Century comes forward with substantial evidence to show that Cal-Regent was aware of the Waldersens' claim at the time of completing the Application on May 25, 2011. Century primarily relies upon evidence that Cal-Regent (1) issued the policy to Sullivan on behalf of State National; (2) acted as the program manager and participated in the decision to deny coverage; (3) obtained a coverage opinion based upon the ISO Policy, and not the State National Policy actually provided to Sullivan; (4) entered into an agreement with State National whereby it promised to indemnify and hold State National harmless from any liability arising from the parties contractual relationship; and (5) assumed the obligation to adjust and pay claims, thus obtaining further actual knowledge about the Sullivan accident. However, the only evidence of Cal-Regent's knowledge of the improperly formatted provision is Nagby's declaration that he did not know until August 2012 that the State National Policy did not conform to the ISO Policy. The court notes that the August 10, 2009 coverage letter clearly analyzes the ISO Policy, and not the operative State National Policy, and therefore supports the view that Cal-Regent did not have actual knowledge of the potential claim at the time of completing the Application for insurance.
Rescission is appropriate wherever there is concealment, "whether intentional or unintentional." Cal. Ins. Code §331. Concealment is defined as "[n]eglect to communicate that which a party knows, and ought to communicate. . . ." Cal. Ins.

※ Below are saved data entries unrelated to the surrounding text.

(** ** The reading of dates *)

(** X12. parse_date returns a date exactly when the string, stripped, has
    three fields between slashes that int accepts, month, day and year in
    this order, and they name a day of the calendar of the years 1 to 9999;
    the date is then that day. *)
Theorem parse_date_accepts_month_day_year
    (int : string → option Z) (dstr : string) (d : date) :
  parse_date int dstr = inr d
  ↔ ∃ a b c m day y,
      Str.split_on "/" (Str.strip dstr) = [a; b; c]
      ∧ int a = Some m ∧ int b = Some day ∧ int c = Some y
      ∧ 1 ≤ y ≤ 9999 ∧ 1 ≤ m ≤ 12 ∧ 1 ≤ day ≤ days_in_month y m
      ∧ d = ymd2ord y m day ∧ is_date d.
Proof.
  unfold parse_date, to_int. split.
  - destruct (Str.split_on "/" (Str.strip dstr)) as [|a [|b [|c [|x rest]]]];
      try done.
    + by destruct (int a).
    + destruct (int a); [|done]. by destruct (int b).
    + destruct (int a) as [m|] eqn:Ha; [|done].
      destruct (int b) as [day|] eqn:Hb; [|done].
      destruct (int c) as [y|] eqn:Hc; [|done]. simpl.
      intros Hd. pose proof (mkdate_is_date _ _ _ _ Hd) as Hdate.
      unfold mkdate in Hd. destruct (negb _); [done|].
      destruct ((1 <=? y) && _ && _ && _ && _ && _) eqn:Hok; [|done].
      injection Hd as <-.
      repeat (apply andb_prop in Hok as [Hok ?]).
      repeat match goal with
             | H : (_ <=? _) = true |- _ => apply Z.leb_le in H
             end.
      by exists a, b, c, m, day, y.
    + destruct (int a); [|done]. destruct (int b); [|done].
      destruct (int c); [|done]. by destruct (int x).
  - intros (a & b & c & m & day & y & -> & -> & -> & -> & Hy & Hm & Hday & -> & _).
    simpl. unfold mkdate.
    assert (Hdim : days_in_month y m ≤ 31).
    { unfold days_in_month.
      destruct (m =? 2); [by destruct (is_leap y)|]. by destruct (_ || _). }
    assert (Hfits : fits_c_int y && fits_c_int m && fits_c_int day = true).
    { unfold fits_c_int. rewrite !andb_true_iff, !Z.leb_le. lia. }
    rewrite Hfits. simpl.
    assert (Hok : (1 <=? y) && (y <=? 9999) && (1 <=? m) && (m <=? 12)
                  && (1 <=? day) && (day <=? days_in_month y m) = true).
    { rewrite !andb_true_iff, !Z.leb_le. lia. }
    by rewrite Hok.
Qed.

Code §330. On the evidentiary record, whether Cal-Regent knew or should have known that the printed Garage Policy varied from the electronic version presents a question of fact, not appropriately resolved on a motion for summary judgment. Furthermore, whether Cal-Regent conducted a reasonably diligent investigation to discover, and then disclose, the actual Garage Policy also presents questions of fact not appropriately resolved on this motion for summary judgment. Similarly, in order to prevail on its claim as a matter of law, Century must identify a legal basis to impute knowledge of the Garage Policy to Cal-Regent prior to completion of the Application. While there may be a legal basis to attribute knowledge of the Garage Policy to Cal-Regent, Century fails to cite pertinent legal authorities (i.e. legal authorities that may impute knowledge of a corporation's documents, computer systems, employees, or agents to the corporation itself).
In conclusion, Century fails to demonstrate that there are no genuine issues of material fact and law. The court denies summary judgment on whether the Application contains misrepresentations.

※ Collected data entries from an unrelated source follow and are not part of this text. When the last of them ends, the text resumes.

(** * Task reminder panel: task records mirrored as markdown checklist lines

    A shallow embedding of the synchronisation code of the plugin
    ([src/TaskModal.ts], [src/main.ts]): the line codec ([formatTaskLine],
    [parseProjectTasks]), the line matcher built from the escaped task name,
    the three project-file mutators of the edit modal, the whole-document
    updater of the list view, and the create / edit / delete flows that
    drive them.

    Strings are [string]s of 8-bit code units, so the character classes of
    the source's regular expressions are the ones of the Latin-1 range.
    Asynchronous calls are run to completion one after the other (the host is
    single threaded); file access goes through an explicit store. *)

From Stdlib Require Import Ascii String.
From stdpp Require Import base option list strings gmap.

(** ** The string and array built-ins of the host language used by the code *)

Module JS.

Definition nl : ascii := "010"%char.
Definition NL : string := String nl "".

(** [\s], which is also what [trim] strips: white space and line
    terminators. *)
Definition isWhiteSpace (c : ascii) : bool :=
  match c with
  | "009" | "010" | "011" | "012" | "013" | " " | "160" => true
  | _ => false
  end%char.

(** The characters [.] refuses. *)
Definition isLineTerminator (c : ascii) : bool :=
  match c with
  | "010" | "013" => true
  | _ => false
  end%char.

(** [\d] *)
Definition isDigit (c : ascii) : bool :=
  match c with
  | "0" | "1" | "2" | "3" | "4" | "5" | "6" | "7" | "8" | "9" => true
  | _ => false
  end%char.

Definition isEmpty (s : string) : bool :=
  match s with "" => true | _ => false end.

Fixpoint trimStart (s : string) : string :=
  match s with
  | "" => ""
  | String c r => if isWhiteSpace c then trimStart r else s
  end.

Fixpoint trimEnd (s : string) : string :=
  match s with
  | "" => ""
  | String c r =>
      let r' := trimEnd r in
      if isWhiteSpace c && isEmpty r' then "" else String c r'
  end.

(** Every character of [s] passes the test [p]. *)
Fixpoint allChars (p : ascii → bool) (s : string) : bool :=
  match s with
  | "" => true
  | String c r => p c && allChars p r
  end.

(** [s.trim()] *)
Definition trim (s : string) : string := trimEnd (trimStart s).

(** [s.startsWith(p)] *)
Definition startsWith (p s : string) : bool := String.prefix p s.

(** [s.split('\n')]: never empty, the empty text gives one empty line. *)
Fixpoint split (s : string) : list string :=
  match s with
  | "" => [""]
  | String c r =>
      if Ascii.eqb c nl then "" :: split r
      else match split r with
           | l :: ls => String c l :: ls
           | [] => [String c ""]
           end
  end.

(** [lines.join('\n')] *)
Definition join (ls : list string) : string := String.concat NL ls.

(** [xs.findIndex(p)], with [None] for -1. *)
Fixpoint findIndex {A} (p : A → bool) (xs : list A) : option nat :=
  match xs with
  | [] => None
  | x :: r => if p x then Some 0 else S <$> findIndex p r
  end.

Even assuming Century could establish a misrepresentation, such misrepresentation must be material. The court concludes that whether the alleged misrepresentations in the Application are material presents a question of fact.

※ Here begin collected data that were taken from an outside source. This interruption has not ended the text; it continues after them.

Lemma predict_missing_Type_witness :
  let st := Demo.start Samples.untypedTemplate in
  let rootMap := Demo.mapping 1 [Demo.scalar 1 "Resources";
                                 Samples.resourcesWithUntyped] in
  nodeAt [] (doc st) = Some Samples.untypedTemplate /\
  Content Samples.untypedTemplate !! 0%nat = Some rootMap /\
  @getMapValue Demo.quiet rootMap "Resources"
  = Some (1%nat, Samples.resourcesWithUntyped) /\
  Nat.even 2 = true /\
  Content Samples.resourcesWithUntyped !! 2%nat = Some (Demo.scalar 6 "Queue") /\
  Content Samples.resourcesWithUntyped !! 3%nat = Some Samples.untyped /\
  @getMapValue Demo.quiet Samples.untyped "Type" = None /\
  (exists msg,
     @predict Demo.quiet Demo.flagsSkipIAM [] "demo" tt false Demo.named st
     = Panic msg /\
     exitStatus (@predict Demo.quiet Demo.flagsSkipIAM [] "demo" tt false
                   Demo.named st) <> 0%Z).
Proof.
  intros st rootMap.
  assert (H1 : nodeAt [] (doc st) = Some Samples.untypedTemplate) by reflexivity.
  assert (H2 : Content Samples.untypedTemplate !! 0%nat = Some rootMap)
    by reflexivity.
  assert (H3 : @getMapValue Demo.quiet rootMap "Resources"
               = Some (1%nat, Samples.resourcesWithUntyped))
    by (vm_compute; reflexivity).
  assert (H4 : Nat.even 2 = true) by reflexivity.
  assert (H5 : Content Samples.resourcesWithUntyped !! 2%nat
               = Some (Demo.scalar 6 "Queue")) by reflexivity.
  assert (H6 : Content Samples.resourcesWithUntyped !! 3%nat
               = Some Samples.untyped) by reflexivity.
  assert (H7 : @getMapValue Demo.quiet Samples.untyped "Type" = None)
    by (vm_compute; reflexivity).
  repeat (split; [assumption|]).
  exact (@predict_missing_Type Demo.quiet Demo.flagsSkipIAM [] "demo" tt false
           Demo.named st Samples.untypedTemplate rootMap
           Samples.resourcesWithUntyped (Demo.scalar 6 "Queue") Samples.untyped
           1%nat 2%nat H1 H2 H3 H4 H5 H6 H7).
Defined.

Lemma makeInput_caller_arn_witness :
  let st := Demo.start Demo.twoResources in
  let k := Demo.scalar 2 "Topic" in
  let typeNode := Demo.scalar 3 "AWS::SNS::Topic" in
  nodeAt ([0; 1]%nat ++ [0%nat]) (doc st) = Some k /\
  nodeAt [0; 1]%nat (doc st) = Some Samples.resourcesOfTwo /\
  Content Samples.resourcesOfTwo !! 1%nat = Some Samples.topicResource /\
  @getMapValue Demo.quiet Samples.topicResource "Type" = Some (1%nat, typeNode) /\
  @awsRegion Demo.quiet (world (amb st)) = ("us-east-1", []) /\
  @GetCallerArn Demo.quiet [] = (Demo.admin, [Demo.CallIdentity]) /\
  @makeInput Demo.quiet Demo.flagsDefault [] "demo" tt false Demo.named
    [0; 1]%nat 0 st
  = Ok (Demo.topicInput,
        {| amb := {| LineNumber := 2; world := [Demo.CallIdentity] |};
           doc := Demo.twoResources; stdout := [] |}).
Proof.
  intros st k typeNode.
  assert (H1 : nodeAt ([0; 1]%nat ++ [0%nat]) (doc st) = Some k) by reflexivity.
  assert (H2 : nodeAt [0; 1]%nat (doc st) = Some Samples.resourcesOfTwo)
    by reflexivity.
  assert (H3 : Content Samples.resourcesOfTwo !! 1%nat
               = Some Samples.topicResource) by reflexivity.
  assert (H4 : @getMapValue Demo.quiet Samples.topicResource "Type"
               = Some (1%nat, typeNode)) by (vm_compute; reflexivity).
  assert (H5 : @awsRegion Demo.quiet (world (amb st)) = ("us-east-1", []))
    by reflexivity.
  assert (H6 : @GetCallerArn Demo.quiet [] = (Demo.admin, [Demo.CallIdentity]))
    by reflexivity.
  repeat (split; [assumption|]).
  exact (@makeInput_caller_arn Demo.quiet Demo.flagsDefault [] "demo" tt false
           Demo.named [0; 1]%nat 0%nat st k Samples.resourcesOfTwo
           Samples.topicResource typeNode 1%nat "us-east-1" []
           [Demo.CallIdentity] Demo.admin H1 H2 H3 H4 H5 H6).
Defined.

Here, Century comes forward with evidence to show that it would not have issued the E & O Policy had it known about the existence of the Waldersens' claims and the State National Policy. (Gookin Decl.) In contrast, Cal-Regent's evidence shows that, after the disclosure concerning the Waldersens' claims and the formatting error, Century renewed the E & O Policy. Waiver is ordinarily a question for the trier of fact; "[h]owever, where there are no disputed facts and only one reasonable inference may be drawn, the issue can be determined as a matter of law."
In sum, the court denies Century's motion for summary judgment.